Обуглившиеся мотыльки (СИ) - "Ana LaMurphy". Страница 98

А теперь вот все зашло дальше некуда. Жуткая и жгучая необратимость опаляла вены, душу и сердце. В мыслях отчаянно прогонялись возможные планы примирения, но они исчезали так же быстро, как и появлялись. Вряд ли можно что-то исправить.

Елена подходила к выходу парка, погруженная в свои мысли. Деймон Сальваторе не покидал ее сознания, а слова Тайлера Локвуда о любви отходили на второй план, постепенно теряя свою значимость. Ну, любит, и что? Отец вон тоже говорил, что любит, а в итоге бросил свою дочь с прикованной к постели матерью.

Любит. Слова ничего не значат в мире. Хотя вот слова Деймона о заклятых врагах, золоте, черноте, позолоте и ненависти весят намного больше. В их неотвратимости Елена не сомневается. Как не сомневается и в том, что Деймон вскоре нанесет удар, чтобы отыграться за этот спектакль.

Елена отчаялась еще больше: теперь она будет как на пороховой бочке. В ожидании нового сокрушительного взрыва. Может, еще более жестокого, чем предыдущий.

Девушка решила выкинуть из мыслей Деймона на какой-то момент. Ей стоит добраться до остановки и поехать домой. А уж потом думать, как все объяснить Тайлеру, стоит ли ему вообще рассказывать. Гилберт перестала смотреть себе под ноги, переведя взгляд на выход из парка.

И идти тоже перестала.

В голове пронеслась куча мыслей: сначала не очень приятные воспоминания, потом — вчерашняя надпись, потом — подстава Сальваторе, а теперь вот осознание неизбежности — гости из прошлого все той же сворой стояли у выхода, впирая в свою жертву свирепые и злые взгляды. У одного из них под глазам красовался очень некрасивый шрам. Жаль, что Деймон не выбил ему этот глаз!

Деймон! Вот судьба и отомстила за вчерашнюю выходку. Теперь-то он вряд ли появится.

Елена сглотнула, медленно оглядывая всех, с ужасом осознавая, что в парке никого нет. Со дня на день праздники — все готовятся.

— Получила наше послание, красавица? А видеть нас — рада?

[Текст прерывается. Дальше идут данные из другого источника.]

(** [for i in range(requests): body i], from index [i] on. *)
Fixpoint for_range_from (n : nat) (i : Z) (body : Z -> aio unit) : aio unit :=
  match n with
  | O => ret tt
  | S n' => body i ;; for_range_from n' (i + 1) body
  end.

Definition for_range (requests : Z) (body : Z -> aio unit) : aio unit :=
  for_range_from (Z.to_nat requests) 0 body.

(** The three banner lines every scenario starts with. *)
Definition banner (self : generator) (m : logmsg) : aio unit :=
  call (log self (MsgRule true)) ;;
  call (log self m) ;;
  call (log self (MsgRule false)).

(** [TrafficGenerator.scenario_normal]. *)
Definition scenario_normal (self : generator) (requests : Z) (delay : pnum) : aio unit :=
  banner self (MsgScenario Normal requests (Some delay)) ;;
  for_range requests (fun i =>
    prompt <- call (random_choice NORMAL_PROMPTS) ;;
    await (send_chat self prompt false) ;;
    if i <? requests - 1 then await (asyncio_sleep delay) else ret tt).

(** The loop of [scenario_spike] that fills [tasks]: the coroutines are
    created, not yet run. *)
Fixpoint spike_tasks (self : generator) (n : nat) (tasks : list (coro result))
  : aio (list (coro result)) :=
  match n with
  | O => ret tasks
  | S n' =>
      prompt <- call (random_choice NORMAL_PROMPTS) ;;
      spike_tasks self n' (tasks ++ [send_chat self prompt false])
  end.

(** [TrafficGenerator.scenario_spike]. *)
Definition scenario_spike (self : generator) (requests : Z) : aio unit :=
  banner self (MsgScenario Spike requests None) ;;
  tasks <- spike_tasks self (Z.to_nat requests) [] ;;
  asyncio_gather tasks ;;
  ret tt.

(** [TrafficGenerator.scenario_errors]. *)
Definition scenario_errors (self : generator) (requests : Z) : aio unit :=
  banner self (MsgScenario Errors requests None) ;;
  for_range requests (fun i =>
    payload <- call (random_choice MALFORMED_REQUESTS) ;;
    await (send_malformed self payload) ;;
    await (asyncio_sleep (PFloat 0.5))).
Lemma one_entry_per_year_witness :
  int_col SampleApp.loaded_lines "year" = Ok [2020; 2020; 2021] ∧
  getitem SampleApp.loaded_lines "Order ID"
    = Ok (ObjectCol ["CA-1"; "CA-1"; "US-2"]) ∧
  (Count = Count ∨ summable (ObjectCol ["CA-1"; "CA-1"; "US-2"])) ∧
  ∃ out,
    get_per_year_change SampleApp.row_order_sum "Order ID"
      SampleApp.loaded_lines Count = Ok out ∧
    StronglySorted Z.lt out.*1 ∧
    ∀ y, y ∈ out.*1 ↔ y ∈ [2020; 2020; 2021].
Proof.
  split; [reflexivity|]. split; [reflexivity|]. split; [by left|].
  apply (one_entry_per_year SampleApp.row_order_sum "Order ID"
           SampleApp.loaded_lines Count [2020; 2020; 2021]
           (ObjectCol ["CA-1"; "CA-1"; "US-2"]));
    [reflexivity|reflexivity|by left].
Defined.

Lemma load_data_returns_witness :
  datetime_col SampleApp.raw "Order Date"
    = Ok [SampleApp.day 18262; SampleApp.day 18628; SampleApp.day 18993] ∧
  datetime_col SampleApp.raw "Ship Date"
    = Ok [SampleApp.day 18265; SampleApp.day 18626; SampleApp.day 18993] ∧
  Forall in_range [SampleApp.day 18262; SampleApp.day 18628; SampleApp.day 18993] ∧
  Forall in_range [SampleApp.day 18265; SampleApp.day 18626; SampleApp.day 18993] ∧
  summable (Float64Col [SampleApp.sales_2020; SampleApp.sales_2021;
                        SampleApp.sales_2021]) ∧
  summable (Float64Col [of_Z 0; of_Z 0; of_Z 5]) ∧
  ∃ df s p o, load_data SampleApp.row_order_sum SampleApp.raw = Ok (df, s, p, o).
Proof.
  assert (Forall in_range
            [SampleApp.day 18262; SampleApp.day 18628; SampleApp.day 18993]) as Ho
    by (repeat constructor; by vm_compute).
  assert (Forall in_range
            [SampleApp.day 18265; SampleApp.day 18626; SampleApp.day 18993]) as Hs
    by (repeat constructor; by vm_compute).
  split; [reflexivity|]. split; [reflexivity|]. split; [exact Ho|].
  split; [exact Hs|]. split; [exact I|]. split; [exact I|].
  apply (load_data_returns SampleApp.row_order_sum SampleApp.raw _ _
           (Float64Col [SampleApp.sales_2020; SampleApp.sales_2021;
                        SampleApp.sales_2021])
           (Float64Col [of_Z 0; of_Z 0; of_Z 5])
           (ObjectCol ["CA-1"; "US-2"; "CA-3"]) eq_refl eq_refl Ho Hs
           eq_refl I eq_refl I eq_refl).
Defined.

(** ** The select box and the year filter *)

Section YearViews.

Lemma length_mask_same {A B} m (l : list A) (k : list B) :
  length l = length k → length (mask m l) = length (mask m k).
Proof.
  revert l k. induction m as [|b m IH]; intros [|x l] [|z k] Hlen; try done.
  injection Hlen as Hlen. cbn [mask]. destruct b; cbn [length]; auto.
Qed.

Lemma mask_all_true {A} m (l : list A) :
  Forall (λ b, b = true) m → (length l ≤ length m)%nat → mask m l = l.
Proof.
  intros Hm. revert l. induction Hm as [|b m -> _ IH]; intros [|x l] Hlen;
    try done; [cbn in Hlen; lia|].
  cbn [mask]. f_equal. apply IH. cbn in Hlen. lia.
Qed.

(** After selecting the rows with a key, every row has the key. *)
Lemma is_key_mask (keys : list Z) k :
  Forall (λ b, b = true) (is_key k (mask (is_key k keys) keys)).
Proof.
  unfold is_key. induction keys as [|k' keys IH]; [constructor|].
  rewrite fmap_cons. cbn [mask]. destruct (decide (k' = k)) as [->|Hne].
  - rewrite bool_decide_true by done. rewrite fmap_cons. constructor; [|done].
    by rewrite bool_decide_true.
  - by rewrite bool_decide_false.
Qed.

(** ... and no row has another key. *)
Lemma is_key_mask_other (keys : list Z) k k' :
  k' ≠ k → mask (is_key k' (mask (is_key k keys) keys)) (mask (is_key k keys) keys) = [].
Proof.
  intros Hne. unfold is_key. induction keys as [|x keys IH]; [done|].
  rewrite fmap_cons. cbn [mask]. destruct (decide (x = k)) as [->|Hx].
  - rewrite bool_decide_true by done. rewrite fmap_cons. cbn [mask].
    by rewrite bool_decide_false.
  - by rewrite bool_decide_false.
Qed.

Lemma length_mask_le {A} m (l : list A) : (length (mask m l) ≤ length l)%nat.
Proof.
  revert l. induction m as [|b m IH]; intros [|x l]; cbn; try lia.
  specialize (IH l). destruct b; cbn; lia.
Qed.

Lemma rectangular_loc_mask df m : rectangular df → rectangular (loc_mask df m).
Proof.
  unfold rectangular, loc_mask; cbn [index columns]. intros Hrect.
  apply Forall_fmap. eapply Forall_impl; [exact Hrect|].
  intros [n c] Hlen. cbn in *. rewrite cells_col_mask. by apply length_mask_same.
Qed.

Lemma rectangular_setitem df name col :
  rectangular df → length (cells col) = length (index df) →
  rectangular (setitem df name col).
Proof.
  unfold rectangular, setitem; cbn [index columns]. intros Hrect Hlen.
  induction Hrect as [|[n c] l Hc Hl IH]; cbn [assoc_set].
  - by repeat constructor.
  - destruct (decide (name = n)); constructor; done.
Qed.

Lemma int_col_loc_mask df m name v :
  int_col df name = Ok v → int_col (loc_mask df m) name = Ok (mask m v).
Proof.
  rewrite !int_col_Ok, getitem_loc_mask. by intros ->.
Qed.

Она не помнила, что было раньше — мысль или действие. Она помнила только то, что ринулась вглубь парка, совершенно не взвешивая никаких аргументов и ничего не обдумывая.

Она бежала, оглядывалась; с ужасом видя, что за ней все еще гонятся, мчала вперед еще быстрее. Сердце ее готово было вот-вот вырваться, так сильно оно билось, а слезы уже опаляли солью кожу лица. Елена боялась теперь еще сильнее, чем боялась Деймона. Тот хоть и ублюдок, но мстит морально, а не физически, да и сексуально озабоченным его не назовешь. А тут!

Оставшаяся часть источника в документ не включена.